TASK TO COMPLETE = All lines before the one containing "intros [_ _ _ _ _ [R6 R6'] _] Hp expected.", plus that line itself, are to be printed exactly as they appear below.

DATASET ENTRIES =
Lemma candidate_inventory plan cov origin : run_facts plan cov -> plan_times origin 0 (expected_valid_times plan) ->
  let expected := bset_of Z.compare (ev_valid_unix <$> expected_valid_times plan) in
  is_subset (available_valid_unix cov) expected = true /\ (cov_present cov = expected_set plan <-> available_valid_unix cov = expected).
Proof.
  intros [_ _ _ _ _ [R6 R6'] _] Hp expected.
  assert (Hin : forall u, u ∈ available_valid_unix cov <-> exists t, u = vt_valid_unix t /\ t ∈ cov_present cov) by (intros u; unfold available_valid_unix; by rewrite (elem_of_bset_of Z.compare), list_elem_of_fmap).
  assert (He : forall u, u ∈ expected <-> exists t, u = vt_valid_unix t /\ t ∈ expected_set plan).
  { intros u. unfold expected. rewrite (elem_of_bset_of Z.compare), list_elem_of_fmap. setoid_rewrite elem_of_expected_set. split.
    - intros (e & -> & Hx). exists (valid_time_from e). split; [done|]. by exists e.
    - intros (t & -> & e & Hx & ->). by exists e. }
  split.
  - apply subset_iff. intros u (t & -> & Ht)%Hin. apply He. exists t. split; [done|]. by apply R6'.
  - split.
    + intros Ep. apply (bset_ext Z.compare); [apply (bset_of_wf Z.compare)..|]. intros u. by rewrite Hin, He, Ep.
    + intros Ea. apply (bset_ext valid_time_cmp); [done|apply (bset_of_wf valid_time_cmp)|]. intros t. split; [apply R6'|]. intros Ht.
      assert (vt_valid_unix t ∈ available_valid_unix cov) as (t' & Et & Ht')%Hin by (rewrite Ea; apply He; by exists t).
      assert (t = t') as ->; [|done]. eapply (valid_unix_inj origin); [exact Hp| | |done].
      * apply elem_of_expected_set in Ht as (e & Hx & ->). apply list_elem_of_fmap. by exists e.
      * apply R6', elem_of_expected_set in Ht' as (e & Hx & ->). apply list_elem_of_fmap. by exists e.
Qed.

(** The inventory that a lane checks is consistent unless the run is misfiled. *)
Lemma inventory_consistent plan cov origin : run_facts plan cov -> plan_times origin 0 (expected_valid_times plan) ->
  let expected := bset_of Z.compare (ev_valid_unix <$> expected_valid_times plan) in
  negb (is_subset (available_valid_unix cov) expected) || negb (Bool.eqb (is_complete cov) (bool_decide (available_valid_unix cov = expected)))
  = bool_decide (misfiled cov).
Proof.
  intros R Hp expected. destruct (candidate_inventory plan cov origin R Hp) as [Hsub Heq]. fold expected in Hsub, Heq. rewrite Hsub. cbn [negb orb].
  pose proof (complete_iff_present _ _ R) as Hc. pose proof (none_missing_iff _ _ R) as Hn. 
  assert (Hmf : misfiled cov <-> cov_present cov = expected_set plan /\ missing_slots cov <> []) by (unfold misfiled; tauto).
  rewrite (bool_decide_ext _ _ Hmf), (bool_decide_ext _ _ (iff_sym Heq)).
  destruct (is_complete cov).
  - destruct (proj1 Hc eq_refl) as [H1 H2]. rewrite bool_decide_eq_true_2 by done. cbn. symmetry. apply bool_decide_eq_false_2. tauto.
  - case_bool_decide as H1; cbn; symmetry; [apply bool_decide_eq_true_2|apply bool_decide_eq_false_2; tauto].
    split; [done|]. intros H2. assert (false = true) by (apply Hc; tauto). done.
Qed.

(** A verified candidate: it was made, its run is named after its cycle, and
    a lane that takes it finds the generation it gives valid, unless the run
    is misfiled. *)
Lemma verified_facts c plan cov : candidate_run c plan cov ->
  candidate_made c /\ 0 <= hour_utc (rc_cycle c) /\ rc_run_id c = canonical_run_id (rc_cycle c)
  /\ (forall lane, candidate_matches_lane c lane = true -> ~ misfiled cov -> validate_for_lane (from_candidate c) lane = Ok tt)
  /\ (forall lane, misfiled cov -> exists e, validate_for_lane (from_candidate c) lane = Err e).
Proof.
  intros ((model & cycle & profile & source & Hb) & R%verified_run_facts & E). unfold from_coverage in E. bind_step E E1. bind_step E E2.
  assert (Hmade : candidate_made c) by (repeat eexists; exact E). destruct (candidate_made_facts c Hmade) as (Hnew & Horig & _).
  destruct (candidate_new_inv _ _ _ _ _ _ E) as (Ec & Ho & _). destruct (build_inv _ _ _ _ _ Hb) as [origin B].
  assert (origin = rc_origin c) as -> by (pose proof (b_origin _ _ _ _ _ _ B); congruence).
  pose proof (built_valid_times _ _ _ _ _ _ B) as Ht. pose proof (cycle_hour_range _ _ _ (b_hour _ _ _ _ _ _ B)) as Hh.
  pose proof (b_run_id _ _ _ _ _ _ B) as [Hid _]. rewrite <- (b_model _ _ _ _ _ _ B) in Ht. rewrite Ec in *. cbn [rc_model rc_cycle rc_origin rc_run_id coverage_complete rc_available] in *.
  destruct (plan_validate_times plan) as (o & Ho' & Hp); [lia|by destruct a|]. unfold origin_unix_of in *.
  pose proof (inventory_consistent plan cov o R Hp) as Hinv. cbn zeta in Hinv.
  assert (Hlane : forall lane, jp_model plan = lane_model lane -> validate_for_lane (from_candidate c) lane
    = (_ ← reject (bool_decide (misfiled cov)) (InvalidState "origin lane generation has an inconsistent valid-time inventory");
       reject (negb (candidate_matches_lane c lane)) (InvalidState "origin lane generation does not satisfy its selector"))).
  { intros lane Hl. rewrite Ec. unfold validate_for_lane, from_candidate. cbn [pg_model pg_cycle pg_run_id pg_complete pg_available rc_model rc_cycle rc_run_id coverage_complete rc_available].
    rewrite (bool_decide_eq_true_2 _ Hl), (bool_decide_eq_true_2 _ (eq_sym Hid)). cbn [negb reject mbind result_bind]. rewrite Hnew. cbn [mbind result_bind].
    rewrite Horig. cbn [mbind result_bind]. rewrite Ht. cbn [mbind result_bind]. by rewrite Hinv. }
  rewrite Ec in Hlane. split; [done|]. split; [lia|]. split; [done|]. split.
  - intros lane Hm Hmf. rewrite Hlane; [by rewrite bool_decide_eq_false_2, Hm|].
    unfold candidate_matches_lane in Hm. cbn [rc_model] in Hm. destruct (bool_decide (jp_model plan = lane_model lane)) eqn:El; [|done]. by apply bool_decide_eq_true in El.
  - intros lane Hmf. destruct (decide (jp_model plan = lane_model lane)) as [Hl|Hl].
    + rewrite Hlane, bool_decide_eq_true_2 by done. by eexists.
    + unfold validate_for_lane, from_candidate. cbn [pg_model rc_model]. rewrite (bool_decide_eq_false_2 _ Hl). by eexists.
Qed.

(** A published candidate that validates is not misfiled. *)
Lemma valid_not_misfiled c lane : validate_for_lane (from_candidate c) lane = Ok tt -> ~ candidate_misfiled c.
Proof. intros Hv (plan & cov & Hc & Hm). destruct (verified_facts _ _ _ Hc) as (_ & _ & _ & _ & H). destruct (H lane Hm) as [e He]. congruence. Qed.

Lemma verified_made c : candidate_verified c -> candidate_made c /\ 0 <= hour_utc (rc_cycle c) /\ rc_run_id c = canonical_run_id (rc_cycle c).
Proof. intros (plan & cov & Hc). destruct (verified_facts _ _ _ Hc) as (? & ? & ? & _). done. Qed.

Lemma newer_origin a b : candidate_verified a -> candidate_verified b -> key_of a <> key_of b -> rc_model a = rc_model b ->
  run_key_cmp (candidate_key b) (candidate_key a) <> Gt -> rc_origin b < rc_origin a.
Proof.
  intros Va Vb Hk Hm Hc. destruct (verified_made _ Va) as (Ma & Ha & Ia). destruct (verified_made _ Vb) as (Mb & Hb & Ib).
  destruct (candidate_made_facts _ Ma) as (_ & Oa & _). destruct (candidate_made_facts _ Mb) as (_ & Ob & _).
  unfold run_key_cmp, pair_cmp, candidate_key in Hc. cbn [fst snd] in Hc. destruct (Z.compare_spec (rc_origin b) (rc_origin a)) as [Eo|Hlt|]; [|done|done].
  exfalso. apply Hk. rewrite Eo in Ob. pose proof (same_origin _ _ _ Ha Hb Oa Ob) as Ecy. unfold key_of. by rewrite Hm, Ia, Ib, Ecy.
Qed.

REPLY TO THE EXERCISE =
Lemma candidate_inventory plan cov origin : run_facts plan cov -> plan_times origin 0 (expected_valid_times plan) ->
  let expected := bset_of Z.compare (ev_valid_unix <$> expected_valid_times plan) in
  is_subset (available_valid_unix cov) expected = true /\ (cov_present cov = expected_set plan <-> available_valid_unix cov = expected).
Proof.
  intros [_ _ _ _ _ [R6 R6'] _] Hp expected.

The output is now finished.